- WHAT TO WORK ON -
Copy out the entries below exactly as they stand, but only from the line containing "map can_id (snapshot_frames" through the line containing "R) (snapshot_signals c).".

- Saved data entries -
= Beginning of Section =

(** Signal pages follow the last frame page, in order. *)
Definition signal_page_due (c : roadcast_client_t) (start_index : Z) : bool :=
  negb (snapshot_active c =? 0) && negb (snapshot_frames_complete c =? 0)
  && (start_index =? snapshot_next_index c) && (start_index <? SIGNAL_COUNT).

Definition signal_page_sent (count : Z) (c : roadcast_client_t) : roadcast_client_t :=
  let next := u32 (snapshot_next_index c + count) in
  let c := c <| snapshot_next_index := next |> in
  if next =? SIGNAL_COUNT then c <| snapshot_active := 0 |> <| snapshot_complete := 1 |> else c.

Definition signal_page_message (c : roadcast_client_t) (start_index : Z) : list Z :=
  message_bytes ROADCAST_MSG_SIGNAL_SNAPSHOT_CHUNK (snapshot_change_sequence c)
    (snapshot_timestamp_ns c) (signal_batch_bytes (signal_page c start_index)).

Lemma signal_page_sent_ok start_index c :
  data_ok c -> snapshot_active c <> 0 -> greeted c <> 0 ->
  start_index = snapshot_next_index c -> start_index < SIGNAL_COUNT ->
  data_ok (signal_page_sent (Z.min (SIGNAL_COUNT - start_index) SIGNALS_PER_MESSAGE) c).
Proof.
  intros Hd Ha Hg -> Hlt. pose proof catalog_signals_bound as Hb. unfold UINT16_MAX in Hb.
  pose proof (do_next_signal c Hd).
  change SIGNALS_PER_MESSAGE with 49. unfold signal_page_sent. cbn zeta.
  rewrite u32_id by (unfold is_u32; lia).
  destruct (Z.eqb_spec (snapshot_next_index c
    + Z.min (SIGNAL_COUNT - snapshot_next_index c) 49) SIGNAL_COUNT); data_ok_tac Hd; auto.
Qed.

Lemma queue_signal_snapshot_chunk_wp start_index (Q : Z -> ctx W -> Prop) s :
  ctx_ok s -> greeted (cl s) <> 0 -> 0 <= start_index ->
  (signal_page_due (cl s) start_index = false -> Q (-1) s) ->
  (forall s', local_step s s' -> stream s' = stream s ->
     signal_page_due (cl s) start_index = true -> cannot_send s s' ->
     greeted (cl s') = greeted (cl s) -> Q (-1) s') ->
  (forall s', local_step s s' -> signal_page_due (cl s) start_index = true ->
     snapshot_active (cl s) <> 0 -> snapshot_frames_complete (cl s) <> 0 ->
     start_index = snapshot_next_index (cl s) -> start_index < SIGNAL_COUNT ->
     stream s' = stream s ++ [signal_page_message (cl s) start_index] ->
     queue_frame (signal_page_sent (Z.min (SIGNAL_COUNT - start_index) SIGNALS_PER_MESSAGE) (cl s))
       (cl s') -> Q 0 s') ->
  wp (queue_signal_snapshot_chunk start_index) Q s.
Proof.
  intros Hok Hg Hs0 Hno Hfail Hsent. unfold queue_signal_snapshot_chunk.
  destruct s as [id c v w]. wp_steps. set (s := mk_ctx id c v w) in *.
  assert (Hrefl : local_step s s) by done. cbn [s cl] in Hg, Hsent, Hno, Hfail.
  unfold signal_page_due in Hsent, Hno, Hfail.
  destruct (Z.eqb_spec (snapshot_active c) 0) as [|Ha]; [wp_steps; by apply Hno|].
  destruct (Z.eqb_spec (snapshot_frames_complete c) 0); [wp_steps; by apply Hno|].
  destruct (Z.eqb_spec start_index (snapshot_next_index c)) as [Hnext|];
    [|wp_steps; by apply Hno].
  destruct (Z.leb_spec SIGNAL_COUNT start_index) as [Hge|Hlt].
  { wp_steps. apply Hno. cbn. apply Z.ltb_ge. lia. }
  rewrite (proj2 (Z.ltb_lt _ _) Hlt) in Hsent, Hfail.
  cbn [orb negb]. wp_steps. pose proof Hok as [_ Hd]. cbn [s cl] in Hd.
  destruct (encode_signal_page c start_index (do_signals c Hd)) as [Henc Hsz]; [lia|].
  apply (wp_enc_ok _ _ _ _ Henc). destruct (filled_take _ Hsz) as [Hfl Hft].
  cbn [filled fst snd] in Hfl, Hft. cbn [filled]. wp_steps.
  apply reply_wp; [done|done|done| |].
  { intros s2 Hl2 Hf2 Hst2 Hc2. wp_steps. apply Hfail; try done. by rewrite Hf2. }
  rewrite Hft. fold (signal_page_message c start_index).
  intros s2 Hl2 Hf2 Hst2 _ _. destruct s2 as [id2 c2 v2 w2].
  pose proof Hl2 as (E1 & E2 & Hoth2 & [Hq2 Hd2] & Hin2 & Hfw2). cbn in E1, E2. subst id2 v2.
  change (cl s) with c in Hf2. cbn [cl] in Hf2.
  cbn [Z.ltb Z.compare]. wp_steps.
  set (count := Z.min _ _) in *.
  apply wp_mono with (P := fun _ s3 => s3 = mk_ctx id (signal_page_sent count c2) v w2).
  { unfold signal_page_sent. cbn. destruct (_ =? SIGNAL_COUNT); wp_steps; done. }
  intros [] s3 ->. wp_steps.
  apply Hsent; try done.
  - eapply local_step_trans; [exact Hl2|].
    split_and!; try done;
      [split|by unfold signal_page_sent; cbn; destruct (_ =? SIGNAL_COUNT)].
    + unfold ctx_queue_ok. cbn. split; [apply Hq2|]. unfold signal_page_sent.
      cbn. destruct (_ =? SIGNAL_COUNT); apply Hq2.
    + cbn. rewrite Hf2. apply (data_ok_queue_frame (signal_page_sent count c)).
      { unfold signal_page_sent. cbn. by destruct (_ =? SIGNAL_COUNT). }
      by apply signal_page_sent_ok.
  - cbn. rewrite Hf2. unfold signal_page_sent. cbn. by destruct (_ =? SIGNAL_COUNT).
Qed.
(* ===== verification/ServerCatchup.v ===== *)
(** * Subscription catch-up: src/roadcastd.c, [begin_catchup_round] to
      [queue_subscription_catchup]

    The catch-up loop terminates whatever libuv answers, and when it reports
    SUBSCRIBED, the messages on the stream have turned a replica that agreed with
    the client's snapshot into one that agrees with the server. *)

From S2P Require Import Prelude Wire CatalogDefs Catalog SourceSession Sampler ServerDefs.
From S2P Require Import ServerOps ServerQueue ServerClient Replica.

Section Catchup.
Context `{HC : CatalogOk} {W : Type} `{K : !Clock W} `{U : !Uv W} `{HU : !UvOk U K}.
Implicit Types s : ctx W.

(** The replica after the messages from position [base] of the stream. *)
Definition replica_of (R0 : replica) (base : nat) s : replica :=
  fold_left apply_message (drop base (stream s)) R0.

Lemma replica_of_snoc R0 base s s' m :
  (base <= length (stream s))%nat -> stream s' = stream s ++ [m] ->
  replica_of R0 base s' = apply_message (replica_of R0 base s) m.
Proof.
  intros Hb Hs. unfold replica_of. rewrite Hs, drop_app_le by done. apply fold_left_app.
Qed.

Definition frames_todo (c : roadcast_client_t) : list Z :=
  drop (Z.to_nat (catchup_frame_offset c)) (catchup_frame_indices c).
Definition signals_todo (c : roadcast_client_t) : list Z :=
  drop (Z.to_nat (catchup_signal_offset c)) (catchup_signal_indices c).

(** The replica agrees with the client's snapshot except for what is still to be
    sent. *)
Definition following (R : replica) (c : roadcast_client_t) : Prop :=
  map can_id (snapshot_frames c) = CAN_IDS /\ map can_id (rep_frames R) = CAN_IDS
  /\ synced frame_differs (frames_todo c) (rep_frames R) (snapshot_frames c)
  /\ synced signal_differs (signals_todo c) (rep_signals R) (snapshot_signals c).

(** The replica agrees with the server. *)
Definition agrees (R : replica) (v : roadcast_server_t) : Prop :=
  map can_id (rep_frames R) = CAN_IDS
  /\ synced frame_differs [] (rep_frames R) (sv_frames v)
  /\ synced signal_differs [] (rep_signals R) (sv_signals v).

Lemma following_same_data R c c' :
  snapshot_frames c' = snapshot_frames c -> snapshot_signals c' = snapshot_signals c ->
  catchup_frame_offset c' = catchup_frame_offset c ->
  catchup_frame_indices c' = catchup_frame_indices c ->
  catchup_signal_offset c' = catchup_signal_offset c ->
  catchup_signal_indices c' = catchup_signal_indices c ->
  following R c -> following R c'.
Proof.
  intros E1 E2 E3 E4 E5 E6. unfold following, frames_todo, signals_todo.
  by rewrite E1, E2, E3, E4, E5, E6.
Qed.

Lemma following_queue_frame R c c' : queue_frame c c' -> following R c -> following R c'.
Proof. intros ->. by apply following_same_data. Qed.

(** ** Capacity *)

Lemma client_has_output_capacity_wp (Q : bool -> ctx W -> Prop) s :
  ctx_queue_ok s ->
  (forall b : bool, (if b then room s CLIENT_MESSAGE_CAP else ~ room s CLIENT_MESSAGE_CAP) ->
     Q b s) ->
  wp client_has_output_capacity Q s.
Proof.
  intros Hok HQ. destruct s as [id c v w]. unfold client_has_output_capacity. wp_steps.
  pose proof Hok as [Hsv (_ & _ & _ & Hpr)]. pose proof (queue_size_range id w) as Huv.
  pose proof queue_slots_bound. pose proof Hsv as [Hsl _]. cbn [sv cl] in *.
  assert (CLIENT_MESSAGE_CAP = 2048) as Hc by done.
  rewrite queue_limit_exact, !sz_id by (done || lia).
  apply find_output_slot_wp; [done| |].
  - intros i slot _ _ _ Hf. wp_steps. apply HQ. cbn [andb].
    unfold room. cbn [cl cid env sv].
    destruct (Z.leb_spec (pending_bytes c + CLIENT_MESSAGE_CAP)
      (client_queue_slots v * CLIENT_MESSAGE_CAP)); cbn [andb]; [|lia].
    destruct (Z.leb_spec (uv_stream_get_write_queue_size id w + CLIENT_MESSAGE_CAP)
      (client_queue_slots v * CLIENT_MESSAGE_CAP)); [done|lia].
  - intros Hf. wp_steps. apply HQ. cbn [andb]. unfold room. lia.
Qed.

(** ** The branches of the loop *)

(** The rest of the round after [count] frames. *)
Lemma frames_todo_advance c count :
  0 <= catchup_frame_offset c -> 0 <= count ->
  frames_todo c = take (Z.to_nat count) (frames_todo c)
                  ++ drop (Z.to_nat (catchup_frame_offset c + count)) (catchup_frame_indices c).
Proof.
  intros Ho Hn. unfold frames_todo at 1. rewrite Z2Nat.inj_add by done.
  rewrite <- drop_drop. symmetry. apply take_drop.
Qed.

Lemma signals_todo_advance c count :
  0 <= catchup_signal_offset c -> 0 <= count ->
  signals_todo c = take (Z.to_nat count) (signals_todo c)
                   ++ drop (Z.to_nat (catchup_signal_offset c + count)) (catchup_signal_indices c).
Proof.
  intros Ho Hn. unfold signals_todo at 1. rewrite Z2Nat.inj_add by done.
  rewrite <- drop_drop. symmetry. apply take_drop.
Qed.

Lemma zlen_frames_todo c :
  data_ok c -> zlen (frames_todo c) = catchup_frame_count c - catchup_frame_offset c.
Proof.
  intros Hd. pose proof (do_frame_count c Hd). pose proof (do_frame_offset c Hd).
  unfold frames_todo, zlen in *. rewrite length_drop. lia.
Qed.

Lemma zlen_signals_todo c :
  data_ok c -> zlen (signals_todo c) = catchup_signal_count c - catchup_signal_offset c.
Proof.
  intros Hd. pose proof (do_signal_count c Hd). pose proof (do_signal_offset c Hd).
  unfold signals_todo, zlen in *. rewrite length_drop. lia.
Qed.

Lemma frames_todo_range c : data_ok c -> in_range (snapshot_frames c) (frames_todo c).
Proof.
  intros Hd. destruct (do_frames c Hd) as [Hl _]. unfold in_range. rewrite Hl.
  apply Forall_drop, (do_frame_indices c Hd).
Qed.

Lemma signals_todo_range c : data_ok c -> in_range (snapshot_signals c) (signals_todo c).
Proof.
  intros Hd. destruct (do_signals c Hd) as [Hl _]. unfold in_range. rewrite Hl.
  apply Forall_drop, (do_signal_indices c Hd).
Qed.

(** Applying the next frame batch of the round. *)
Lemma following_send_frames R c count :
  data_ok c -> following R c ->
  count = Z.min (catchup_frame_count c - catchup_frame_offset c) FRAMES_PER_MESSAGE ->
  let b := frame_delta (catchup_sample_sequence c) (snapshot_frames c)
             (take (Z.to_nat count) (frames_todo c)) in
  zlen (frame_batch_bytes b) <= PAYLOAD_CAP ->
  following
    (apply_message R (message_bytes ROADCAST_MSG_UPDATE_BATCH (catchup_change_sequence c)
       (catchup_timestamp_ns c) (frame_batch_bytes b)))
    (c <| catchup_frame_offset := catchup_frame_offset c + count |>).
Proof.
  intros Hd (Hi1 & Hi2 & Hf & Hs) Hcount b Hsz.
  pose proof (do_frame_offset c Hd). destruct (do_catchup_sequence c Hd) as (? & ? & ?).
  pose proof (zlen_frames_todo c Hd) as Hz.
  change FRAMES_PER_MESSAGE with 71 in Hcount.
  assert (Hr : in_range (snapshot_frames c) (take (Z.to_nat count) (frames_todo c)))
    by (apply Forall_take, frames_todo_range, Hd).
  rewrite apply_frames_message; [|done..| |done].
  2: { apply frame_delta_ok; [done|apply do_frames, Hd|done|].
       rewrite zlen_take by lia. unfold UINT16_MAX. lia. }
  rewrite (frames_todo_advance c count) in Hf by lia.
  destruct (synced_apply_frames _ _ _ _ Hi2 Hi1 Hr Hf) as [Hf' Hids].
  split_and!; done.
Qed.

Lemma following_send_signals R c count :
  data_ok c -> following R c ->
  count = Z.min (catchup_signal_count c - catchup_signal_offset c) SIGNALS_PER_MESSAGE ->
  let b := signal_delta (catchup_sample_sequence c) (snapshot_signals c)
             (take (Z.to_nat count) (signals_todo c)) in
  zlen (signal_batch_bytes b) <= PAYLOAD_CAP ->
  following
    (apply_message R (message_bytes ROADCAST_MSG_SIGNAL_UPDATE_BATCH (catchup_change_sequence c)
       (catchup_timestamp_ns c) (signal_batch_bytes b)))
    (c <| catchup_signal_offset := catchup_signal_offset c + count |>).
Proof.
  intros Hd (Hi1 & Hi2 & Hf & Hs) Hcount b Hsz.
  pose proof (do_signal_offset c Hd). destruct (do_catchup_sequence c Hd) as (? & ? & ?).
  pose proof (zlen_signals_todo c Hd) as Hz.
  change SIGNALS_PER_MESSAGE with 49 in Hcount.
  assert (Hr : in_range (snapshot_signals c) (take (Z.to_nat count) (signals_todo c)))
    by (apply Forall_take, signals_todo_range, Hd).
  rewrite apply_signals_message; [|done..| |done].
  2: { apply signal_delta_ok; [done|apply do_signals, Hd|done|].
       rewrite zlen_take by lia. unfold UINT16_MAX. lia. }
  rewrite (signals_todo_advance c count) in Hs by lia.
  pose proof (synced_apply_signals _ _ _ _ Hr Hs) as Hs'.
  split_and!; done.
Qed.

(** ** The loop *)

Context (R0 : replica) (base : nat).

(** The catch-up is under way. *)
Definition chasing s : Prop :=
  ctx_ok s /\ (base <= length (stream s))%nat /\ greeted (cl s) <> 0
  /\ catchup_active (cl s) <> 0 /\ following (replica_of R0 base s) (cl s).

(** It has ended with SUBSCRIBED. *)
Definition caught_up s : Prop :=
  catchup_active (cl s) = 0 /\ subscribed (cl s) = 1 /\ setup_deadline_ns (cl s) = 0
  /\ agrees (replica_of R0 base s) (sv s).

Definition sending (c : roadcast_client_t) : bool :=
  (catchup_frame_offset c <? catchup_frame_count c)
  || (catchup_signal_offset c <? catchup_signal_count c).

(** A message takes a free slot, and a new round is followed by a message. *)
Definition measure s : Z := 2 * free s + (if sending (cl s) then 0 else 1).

= End of Section =
= Beginning of Section =

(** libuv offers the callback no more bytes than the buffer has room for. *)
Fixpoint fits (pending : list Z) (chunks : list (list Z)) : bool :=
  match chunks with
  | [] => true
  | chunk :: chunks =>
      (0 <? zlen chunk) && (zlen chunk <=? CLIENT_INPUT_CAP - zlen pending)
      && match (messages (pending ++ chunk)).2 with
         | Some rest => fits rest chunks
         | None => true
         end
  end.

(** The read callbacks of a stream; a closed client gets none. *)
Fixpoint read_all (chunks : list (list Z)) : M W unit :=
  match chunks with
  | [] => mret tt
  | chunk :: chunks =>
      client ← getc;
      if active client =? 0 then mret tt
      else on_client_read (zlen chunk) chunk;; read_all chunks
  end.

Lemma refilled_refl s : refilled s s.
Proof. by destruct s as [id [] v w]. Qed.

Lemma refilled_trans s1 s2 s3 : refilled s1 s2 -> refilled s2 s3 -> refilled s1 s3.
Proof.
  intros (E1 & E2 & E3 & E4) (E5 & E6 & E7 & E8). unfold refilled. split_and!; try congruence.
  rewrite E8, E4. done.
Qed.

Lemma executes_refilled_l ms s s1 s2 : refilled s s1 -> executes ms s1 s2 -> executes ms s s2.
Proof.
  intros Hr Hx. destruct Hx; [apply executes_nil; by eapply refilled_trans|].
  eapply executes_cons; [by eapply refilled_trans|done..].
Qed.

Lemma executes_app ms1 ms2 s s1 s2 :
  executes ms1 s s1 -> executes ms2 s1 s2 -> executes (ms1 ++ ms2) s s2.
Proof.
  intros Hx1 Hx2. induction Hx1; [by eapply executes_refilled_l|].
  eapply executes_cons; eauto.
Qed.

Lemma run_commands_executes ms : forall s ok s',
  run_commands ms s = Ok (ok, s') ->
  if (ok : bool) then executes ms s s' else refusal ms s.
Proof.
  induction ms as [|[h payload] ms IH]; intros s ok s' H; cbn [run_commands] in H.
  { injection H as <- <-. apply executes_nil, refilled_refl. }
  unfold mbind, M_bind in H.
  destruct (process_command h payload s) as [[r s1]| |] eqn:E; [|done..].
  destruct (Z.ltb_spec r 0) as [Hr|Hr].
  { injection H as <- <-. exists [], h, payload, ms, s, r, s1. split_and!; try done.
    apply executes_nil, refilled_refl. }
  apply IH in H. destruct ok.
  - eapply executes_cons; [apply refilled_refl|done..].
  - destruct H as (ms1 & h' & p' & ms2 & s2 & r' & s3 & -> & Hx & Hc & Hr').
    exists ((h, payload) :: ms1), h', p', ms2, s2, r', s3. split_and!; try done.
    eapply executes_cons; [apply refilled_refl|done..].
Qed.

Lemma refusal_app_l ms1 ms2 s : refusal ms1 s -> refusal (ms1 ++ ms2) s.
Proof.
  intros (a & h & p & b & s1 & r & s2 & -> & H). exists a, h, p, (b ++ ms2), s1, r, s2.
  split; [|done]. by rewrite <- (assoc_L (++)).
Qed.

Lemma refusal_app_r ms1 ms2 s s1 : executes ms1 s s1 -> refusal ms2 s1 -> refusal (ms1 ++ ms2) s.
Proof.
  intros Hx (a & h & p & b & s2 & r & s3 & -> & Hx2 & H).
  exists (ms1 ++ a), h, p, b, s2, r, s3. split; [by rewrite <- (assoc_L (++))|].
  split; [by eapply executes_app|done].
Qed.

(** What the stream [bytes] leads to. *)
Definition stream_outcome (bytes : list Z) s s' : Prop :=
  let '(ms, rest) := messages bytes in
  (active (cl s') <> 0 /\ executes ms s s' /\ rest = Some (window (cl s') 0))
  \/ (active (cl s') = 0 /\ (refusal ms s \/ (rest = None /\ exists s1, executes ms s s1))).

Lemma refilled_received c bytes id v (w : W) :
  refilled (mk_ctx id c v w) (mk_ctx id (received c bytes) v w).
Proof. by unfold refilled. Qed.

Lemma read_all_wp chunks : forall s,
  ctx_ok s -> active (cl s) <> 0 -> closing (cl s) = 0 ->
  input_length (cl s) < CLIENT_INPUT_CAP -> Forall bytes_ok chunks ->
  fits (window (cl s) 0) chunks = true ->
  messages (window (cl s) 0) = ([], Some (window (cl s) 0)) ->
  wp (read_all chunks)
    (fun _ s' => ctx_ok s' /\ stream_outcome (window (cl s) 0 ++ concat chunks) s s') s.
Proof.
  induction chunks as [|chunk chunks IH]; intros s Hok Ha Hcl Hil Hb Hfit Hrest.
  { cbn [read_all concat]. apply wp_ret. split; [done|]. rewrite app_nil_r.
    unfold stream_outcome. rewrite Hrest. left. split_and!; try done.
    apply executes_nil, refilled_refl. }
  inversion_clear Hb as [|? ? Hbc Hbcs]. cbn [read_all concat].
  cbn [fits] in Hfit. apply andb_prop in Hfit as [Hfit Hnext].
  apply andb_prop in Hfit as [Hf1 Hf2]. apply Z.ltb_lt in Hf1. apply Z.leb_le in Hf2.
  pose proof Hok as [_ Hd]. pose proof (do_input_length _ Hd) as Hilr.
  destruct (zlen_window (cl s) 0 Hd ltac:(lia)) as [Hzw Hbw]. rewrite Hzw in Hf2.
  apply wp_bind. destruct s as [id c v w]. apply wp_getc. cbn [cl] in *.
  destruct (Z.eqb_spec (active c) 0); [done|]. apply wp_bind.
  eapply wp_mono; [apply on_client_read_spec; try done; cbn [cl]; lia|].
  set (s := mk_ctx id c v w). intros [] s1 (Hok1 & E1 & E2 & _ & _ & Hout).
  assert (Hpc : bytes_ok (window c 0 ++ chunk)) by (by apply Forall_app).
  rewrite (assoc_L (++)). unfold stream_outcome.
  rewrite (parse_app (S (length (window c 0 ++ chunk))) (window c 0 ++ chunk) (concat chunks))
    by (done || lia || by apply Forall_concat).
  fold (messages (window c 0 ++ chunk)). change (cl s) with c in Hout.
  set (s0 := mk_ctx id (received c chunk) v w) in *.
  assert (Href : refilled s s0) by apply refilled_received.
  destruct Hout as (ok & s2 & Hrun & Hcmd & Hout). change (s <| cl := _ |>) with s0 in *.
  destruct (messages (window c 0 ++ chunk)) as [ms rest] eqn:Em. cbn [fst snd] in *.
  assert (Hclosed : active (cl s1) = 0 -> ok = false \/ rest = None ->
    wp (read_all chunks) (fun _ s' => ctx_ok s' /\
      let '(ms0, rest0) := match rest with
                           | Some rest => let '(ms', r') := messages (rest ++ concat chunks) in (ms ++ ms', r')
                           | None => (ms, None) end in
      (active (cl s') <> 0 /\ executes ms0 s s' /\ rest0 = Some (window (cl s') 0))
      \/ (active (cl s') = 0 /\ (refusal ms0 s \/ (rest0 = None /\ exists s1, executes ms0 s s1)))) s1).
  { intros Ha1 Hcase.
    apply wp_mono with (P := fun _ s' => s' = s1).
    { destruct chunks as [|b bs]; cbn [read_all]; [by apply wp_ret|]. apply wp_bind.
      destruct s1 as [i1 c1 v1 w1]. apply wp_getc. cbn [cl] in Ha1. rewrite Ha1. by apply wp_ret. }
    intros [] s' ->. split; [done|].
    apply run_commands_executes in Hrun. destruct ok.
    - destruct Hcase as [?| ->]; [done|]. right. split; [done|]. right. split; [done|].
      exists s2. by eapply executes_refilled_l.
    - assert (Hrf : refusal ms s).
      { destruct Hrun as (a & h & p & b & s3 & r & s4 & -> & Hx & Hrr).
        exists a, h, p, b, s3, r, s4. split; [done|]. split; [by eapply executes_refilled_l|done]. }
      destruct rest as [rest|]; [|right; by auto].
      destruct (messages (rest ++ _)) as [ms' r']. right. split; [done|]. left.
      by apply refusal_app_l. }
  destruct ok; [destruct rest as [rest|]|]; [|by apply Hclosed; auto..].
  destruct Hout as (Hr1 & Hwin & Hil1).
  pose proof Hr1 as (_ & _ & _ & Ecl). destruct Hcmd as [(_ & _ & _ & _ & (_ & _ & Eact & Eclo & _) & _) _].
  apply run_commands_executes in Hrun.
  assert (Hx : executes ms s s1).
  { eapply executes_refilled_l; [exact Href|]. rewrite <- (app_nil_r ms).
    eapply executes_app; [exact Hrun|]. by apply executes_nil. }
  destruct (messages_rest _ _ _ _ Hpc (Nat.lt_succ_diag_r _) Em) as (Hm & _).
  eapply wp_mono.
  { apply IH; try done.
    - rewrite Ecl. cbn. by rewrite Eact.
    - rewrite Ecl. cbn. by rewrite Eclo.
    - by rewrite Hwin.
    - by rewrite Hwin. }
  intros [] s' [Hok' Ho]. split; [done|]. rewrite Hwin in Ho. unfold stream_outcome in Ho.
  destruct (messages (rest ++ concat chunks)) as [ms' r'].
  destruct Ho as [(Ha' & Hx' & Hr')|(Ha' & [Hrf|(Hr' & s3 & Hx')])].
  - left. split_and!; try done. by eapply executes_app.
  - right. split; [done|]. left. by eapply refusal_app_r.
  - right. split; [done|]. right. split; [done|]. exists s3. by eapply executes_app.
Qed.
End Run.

= End of Section =

- TASK ANSWER -
  map can_id (snapshot_frames c) = CAN_IDS /\ map can_id (rep_frames R) = CAN_IDS
  /\ synced frame_differs (frames_todo c) (rep_frames R) (snapshot_frames c)
  /\ synced signal_differs (signals_todo c) (rep_signals R) (snapshot_signals c).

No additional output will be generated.